* Work instructions
Go to the line holding "[registers stores pic_ports]." in the entries below and write out exactly every line down to and including the line holding "from 32 and".

▼▼▼

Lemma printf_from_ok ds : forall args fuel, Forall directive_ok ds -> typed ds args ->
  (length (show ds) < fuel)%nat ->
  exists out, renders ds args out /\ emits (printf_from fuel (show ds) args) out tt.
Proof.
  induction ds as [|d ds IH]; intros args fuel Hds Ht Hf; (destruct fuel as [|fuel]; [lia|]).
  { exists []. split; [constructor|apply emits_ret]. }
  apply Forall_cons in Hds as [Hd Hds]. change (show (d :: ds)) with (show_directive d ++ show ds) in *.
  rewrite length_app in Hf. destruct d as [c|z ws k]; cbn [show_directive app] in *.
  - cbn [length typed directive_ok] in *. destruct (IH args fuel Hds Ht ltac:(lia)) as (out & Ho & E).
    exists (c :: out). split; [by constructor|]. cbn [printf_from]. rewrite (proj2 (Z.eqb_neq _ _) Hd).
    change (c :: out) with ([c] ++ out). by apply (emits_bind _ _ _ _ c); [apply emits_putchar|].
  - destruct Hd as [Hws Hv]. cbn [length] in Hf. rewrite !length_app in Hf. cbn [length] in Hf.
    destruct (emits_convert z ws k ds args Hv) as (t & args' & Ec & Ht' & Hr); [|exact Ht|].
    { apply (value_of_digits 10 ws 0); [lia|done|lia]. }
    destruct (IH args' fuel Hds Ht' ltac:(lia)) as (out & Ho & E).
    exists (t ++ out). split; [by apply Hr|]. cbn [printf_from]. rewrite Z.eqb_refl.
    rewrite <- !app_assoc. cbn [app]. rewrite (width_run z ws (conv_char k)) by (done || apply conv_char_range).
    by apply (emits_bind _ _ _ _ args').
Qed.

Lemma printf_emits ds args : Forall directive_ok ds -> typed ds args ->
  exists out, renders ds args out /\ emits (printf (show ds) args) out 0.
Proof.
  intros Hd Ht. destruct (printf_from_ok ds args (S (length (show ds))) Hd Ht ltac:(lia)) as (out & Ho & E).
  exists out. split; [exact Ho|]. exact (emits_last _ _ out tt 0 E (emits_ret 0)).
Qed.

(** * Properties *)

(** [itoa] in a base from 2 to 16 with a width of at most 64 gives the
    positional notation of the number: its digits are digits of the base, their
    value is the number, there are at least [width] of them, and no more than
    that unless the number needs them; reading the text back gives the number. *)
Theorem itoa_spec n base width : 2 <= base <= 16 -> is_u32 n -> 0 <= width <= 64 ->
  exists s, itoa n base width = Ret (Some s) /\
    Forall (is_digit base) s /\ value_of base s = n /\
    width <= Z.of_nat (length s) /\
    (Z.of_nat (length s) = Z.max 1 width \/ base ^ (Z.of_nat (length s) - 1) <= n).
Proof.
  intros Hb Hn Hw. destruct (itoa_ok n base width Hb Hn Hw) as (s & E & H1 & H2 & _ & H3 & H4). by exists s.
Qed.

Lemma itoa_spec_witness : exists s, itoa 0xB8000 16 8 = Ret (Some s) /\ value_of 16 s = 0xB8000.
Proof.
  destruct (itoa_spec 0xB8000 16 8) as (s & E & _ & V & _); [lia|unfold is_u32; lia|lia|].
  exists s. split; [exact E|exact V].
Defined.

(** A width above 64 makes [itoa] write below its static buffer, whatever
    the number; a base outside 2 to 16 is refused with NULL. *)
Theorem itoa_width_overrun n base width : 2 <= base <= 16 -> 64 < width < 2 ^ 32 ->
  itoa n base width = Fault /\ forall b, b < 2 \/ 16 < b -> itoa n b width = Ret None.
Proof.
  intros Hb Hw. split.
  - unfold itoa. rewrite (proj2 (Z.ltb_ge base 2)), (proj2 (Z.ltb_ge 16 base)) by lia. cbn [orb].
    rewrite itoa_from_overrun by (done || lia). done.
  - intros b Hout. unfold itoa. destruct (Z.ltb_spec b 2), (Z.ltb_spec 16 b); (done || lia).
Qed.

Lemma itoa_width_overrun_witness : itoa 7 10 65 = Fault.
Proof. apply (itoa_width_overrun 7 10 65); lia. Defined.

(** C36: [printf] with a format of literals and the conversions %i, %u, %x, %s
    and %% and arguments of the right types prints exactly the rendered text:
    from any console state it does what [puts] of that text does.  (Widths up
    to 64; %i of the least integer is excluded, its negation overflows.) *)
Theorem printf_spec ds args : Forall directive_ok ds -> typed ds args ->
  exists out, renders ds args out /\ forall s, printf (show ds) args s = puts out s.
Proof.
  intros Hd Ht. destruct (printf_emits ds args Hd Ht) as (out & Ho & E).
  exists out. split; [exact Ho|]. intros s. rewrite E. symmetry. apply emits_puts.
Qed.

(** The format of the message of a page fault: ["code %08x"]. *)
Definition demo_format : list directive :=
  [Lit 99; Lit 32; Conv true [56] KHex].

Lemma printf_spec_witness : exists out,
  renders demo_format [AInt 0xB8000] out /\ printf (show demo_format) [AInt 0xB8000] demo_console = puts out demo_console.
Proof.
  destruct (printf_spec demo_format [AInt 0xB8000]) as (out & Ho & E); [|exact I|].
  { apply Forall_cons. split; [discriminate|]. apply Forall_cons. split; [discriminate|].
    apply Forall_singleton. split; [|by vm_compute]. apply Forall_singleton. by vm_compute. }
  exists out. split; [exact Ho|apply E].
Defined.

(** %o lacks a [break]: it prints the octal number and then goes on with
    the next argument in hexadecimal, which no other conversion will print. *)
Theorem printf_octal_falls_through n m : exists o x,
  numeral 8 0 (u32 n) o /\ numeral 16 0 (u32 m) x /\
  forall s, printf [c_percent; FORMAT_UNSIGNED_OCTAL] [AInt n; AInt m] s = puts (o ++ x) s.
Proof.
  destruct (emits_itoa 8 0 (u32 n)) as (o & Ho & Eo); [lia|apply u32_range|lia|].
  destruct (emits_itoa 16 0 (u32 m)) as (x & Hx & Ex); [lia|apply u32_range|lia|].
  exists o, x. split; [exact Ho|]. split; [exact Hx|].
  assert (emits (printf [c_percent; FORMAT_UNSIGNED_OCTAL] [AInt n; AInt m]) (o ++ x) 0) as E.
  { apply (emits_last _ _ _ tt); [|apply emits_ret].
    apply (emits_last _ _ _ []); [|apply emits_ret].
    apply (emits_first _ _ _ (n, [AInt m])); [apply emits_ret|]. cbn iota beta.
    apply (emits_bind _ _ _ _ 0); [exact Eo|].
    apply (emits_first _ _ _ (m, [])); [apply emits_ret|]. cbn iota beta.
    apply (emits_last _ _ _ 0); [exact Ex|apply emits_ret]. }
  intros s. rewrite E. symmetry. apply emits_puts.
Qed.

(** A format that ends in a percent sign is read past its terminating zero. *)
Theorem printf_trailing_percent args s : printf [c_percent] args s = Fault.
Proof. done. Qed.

▲▲▲
▼▼▼

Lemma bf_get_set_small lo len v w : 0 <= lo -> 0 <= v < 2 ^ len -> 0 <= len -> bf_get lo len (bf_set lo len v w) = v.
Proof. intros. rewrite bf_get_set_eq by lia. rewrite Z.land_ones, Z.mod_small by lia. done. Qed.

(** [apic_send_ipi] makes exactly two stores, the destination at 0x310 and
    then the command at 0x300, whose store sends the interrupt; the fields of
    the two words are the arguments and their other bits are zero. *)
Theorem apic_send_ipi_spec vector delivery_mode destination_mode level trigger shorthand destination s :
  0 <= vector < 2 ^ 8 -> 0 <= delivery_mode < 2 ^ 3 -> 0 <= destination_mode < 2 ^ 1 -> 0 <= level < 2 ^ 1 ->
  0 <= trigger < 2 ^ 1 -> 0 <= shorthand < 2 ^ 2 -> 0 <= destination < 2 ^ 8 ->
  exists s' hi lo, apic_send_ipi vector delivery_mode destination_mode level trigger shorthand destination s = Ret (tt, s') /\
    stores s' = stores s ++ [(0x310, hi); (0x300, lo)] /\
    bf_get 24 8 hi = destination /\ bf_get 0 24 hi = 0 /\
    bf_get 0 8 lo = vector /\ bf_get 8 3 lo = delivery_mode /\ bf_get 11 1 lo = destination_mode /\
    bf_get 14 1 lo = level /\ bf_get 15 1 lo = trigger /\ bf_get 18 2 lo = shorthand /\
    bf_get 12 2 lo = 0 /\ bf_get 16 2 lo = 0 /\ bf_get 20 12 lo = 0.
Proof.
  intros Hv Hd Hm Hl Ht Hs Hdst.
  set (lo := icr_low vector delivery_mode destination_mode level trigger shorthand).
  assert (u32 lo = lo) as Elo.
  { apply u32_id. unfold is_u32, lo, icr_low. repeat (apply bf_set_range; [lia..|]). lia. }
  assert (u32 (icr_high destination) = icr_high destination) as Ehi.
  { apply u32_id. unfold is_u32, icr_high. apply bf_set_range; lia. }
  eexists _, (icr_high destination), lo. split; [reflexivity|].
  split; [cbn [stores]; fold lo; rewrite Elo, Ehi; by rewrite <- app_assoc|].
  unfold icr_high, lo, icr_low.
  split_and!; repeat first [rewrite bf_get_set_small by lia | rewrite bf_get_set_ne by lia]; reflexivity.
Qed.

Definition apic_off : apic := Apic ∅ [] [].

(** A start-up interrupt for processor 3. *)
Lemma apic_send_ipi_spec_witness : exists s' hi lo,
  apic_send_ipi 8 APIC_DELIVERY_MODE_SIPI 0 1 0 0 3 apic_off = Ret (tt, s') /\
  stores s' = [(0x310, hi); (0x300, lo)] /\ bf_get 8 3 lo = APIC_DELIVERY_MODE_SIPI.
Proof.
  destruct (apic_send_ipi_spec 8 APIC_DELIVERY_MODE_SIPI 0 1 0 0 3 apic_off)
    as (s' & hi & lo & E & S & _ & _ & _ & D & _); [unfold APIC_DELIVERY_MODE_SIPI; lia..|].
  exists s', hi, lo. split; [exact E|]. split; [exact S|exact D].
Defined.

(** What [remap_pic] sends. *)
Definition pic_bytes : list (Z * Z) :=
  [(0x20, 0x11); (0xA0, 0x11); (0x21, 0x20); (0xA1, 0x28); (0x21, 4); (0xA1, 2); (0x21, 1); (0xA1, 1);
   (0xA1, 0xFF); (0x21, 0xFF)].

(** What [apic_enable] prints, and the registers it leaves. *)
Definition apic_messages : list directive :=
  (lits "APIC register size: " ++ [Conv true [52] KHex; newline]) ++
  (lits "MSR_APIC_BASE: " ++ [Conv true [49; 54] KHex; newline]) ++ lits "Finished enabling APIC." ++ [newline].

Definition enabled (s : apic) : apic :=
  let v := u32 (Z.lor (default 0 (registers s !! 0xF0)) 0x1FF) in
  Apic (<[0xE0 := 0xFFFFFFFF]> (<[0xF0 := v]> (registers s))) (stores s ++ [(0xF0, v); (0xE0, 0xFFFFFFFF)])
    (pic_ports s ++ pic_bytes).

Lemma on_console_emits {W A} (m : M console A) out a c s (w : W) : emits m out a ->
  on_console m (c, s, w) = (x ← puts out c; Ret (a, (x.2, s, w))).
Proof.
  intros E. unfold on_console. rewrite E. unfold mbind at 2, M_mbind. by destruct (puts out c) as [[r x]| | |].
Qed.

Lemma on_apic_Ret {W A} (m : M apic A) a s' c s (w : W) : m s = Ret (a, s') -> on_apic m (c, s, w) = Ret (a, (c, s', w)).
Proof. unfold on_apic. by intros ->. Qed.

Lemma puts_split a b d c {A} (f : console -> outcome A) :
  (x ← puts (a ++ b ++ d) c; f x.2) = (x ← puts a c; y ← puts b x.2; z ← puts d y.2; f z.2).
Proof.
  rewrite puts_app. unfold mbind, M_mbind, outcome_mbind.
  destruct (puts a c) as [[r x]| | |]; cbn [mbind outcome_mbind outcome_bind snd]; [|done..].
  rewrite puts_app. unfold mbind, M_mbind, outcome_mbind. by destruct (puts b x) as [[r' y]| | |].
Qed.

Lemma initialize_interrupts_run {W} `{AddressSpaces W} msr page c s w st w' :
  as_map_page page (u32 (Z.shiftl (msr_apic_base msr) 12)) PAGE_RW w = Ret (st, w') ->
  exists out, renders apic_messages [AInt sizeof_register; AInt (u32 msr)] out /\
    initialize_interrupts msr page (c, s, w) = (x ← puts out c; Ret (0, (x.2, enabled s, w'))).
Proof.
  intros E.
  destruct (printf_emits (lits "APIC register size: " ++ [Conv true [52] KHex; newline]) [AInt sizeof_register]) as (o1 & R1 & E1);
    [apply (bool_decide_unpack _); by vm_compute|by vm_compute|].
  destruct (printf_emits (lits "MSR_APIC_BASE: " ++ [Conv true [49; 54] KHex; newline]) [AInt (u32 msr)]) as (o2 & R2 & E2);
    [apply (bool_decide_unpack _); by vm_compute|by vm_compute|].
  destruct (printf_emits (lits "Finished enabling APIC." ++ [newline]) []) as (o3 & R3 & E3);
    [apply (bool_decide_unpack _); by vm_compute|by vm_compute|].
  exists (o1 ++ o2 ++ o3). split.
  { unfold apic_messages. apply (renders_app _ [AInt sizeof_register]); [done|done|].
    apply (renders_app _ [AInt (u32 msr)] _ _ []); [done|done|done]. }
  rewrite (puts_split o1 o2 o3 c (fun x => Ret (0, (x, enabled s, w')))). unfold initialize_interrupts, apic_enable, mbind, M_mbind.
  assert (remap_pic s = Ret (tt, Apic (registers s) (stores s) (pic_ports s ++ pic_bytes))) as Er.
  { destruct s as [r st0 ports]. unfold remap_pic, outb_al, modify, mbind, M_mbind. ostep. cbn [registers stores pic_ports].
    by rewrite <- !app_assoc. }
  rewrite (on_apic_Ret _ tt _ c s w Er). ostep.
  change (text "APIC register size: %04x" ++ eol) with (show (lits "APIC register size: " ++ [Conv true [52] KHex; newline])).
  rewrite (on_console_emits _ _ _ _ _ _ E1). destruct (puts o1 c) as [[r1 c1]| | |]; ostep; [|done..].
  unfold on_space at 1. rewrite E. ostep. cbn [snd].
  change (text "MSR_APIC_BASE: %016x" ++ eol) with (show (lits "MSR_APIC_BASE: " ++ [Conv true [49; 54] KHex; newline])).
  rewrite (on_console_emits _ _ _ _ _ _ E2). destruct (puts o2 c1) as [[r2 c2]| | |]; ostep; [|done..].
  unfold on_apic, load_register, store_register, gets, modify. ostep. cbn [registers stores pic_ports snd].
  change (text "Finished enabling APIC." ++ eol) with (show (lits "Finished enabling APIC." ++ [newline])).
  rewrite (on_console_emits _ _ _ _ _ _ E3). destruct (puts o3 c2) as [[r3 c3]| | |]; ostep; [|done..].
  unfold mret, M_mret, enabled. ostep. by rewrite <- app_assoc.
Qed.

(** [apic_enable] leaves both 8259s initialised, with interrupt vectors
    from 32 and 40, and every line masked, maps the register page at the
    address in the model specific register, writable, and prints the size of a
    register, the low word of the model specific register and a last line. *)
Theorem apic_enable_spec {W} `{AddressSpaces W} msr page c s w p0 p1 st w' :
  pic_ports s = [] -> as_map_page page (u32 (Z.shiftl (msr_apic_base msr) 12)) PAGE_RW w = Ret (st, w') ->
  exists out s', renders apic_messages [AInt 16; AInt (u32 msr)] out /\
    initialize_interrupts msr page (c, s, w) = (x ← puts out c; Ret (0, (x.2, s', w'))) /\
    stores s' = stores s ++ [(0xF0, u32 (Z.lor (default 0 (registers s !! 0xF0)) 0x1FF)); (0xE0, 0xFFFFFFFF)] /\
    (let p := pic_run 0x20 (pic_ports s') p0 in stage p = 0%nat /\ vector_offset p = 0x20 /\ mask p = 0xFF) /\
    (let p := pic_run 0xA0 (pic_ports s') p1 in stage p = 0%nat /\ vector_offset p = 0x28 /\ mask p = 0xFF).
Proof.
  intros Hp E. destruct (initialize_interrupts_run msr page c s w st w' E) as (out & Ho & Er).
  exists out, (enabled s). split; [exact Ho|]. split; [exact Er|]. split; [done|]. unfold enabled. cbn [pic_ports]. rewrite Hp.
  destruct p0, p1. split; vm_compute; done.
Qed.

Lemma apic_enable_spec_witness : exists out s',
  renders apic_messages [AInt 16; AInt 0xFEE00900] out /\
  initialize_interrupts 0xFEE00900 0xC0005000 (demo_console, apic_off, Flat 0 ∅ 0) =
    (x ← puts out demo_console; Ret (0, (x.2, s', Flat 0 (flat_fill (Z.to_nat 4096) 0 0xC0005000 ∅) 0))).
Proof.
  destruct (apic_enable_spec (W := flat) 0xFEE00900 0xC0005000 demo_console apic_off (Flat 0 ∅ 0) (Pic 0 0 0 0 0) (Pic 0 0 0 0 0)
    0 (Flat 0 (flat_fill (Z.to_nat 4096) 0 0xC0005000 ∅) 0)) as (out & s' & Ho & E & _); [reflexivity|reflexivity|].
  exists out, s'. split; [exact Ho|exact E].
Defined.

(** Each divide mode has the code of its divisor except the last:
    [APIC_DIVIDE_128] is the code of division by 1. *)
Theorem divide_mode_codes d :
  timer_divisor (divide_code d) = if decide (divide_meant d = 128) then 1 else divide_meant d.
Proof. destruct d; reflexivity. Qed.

▲▲▲

* Solution for this task
  { destruct s as [r st0 ports]. unfold remap_pic, outb_al, modify, mbind, M_mbind. ostep. cbn [registers stores pic_ports].
    by rewrite <- !app_assoc. }
  rewrite (on_apic_Ret _ tt _ c s w Er). ostep.
  change (text "APIC register size: %04x" ++ eol) with (show (lits "APIC register size: " ++ [Conv true [52] KHex; newline])).
  rewrite (on_console_emits _ _ _ _ _ _ E1). destruct (puts o1 c) as [[r1 c1]| | |]; ostep; [|done..].
  unfold on_space at 1. rewrite E. ostep. cbn [snd].
  change (text "MSR_APIC_BASE: %016x" ++ eol) with (show (lits "MSR_APIC_BASE: " ++ [Conv true [49; 54] KHex; newline])).
  rewrite (on_console_emits _ _ _ _ _ _ E2). destruct (puts o2 c1) as [[r2 c2]| | |]; ostep; [|done..].
  unfold on_apic, load_register, store_register, gets, modify. ostep. cbn [registers stores pic_ports snd].
  change (text "Finished enabling APIC." ++ eol) with (show (lits "Finished enabling APIC." ++ [newline])).
  rewrite (on_console_emits _ _ _ _ _ _ E3). destruct (puts o3 c2) as [[r3 c3]| | |]; ostep; [|done..].
  unfold mret, M_mret, enabled. ostep. by rewrite <- app_assoc.
Qed.

(** [apic_enable] leaves both 8259s initialised, with interrupt vectors
    from 32 and 40, and every line masked, maps the register page at the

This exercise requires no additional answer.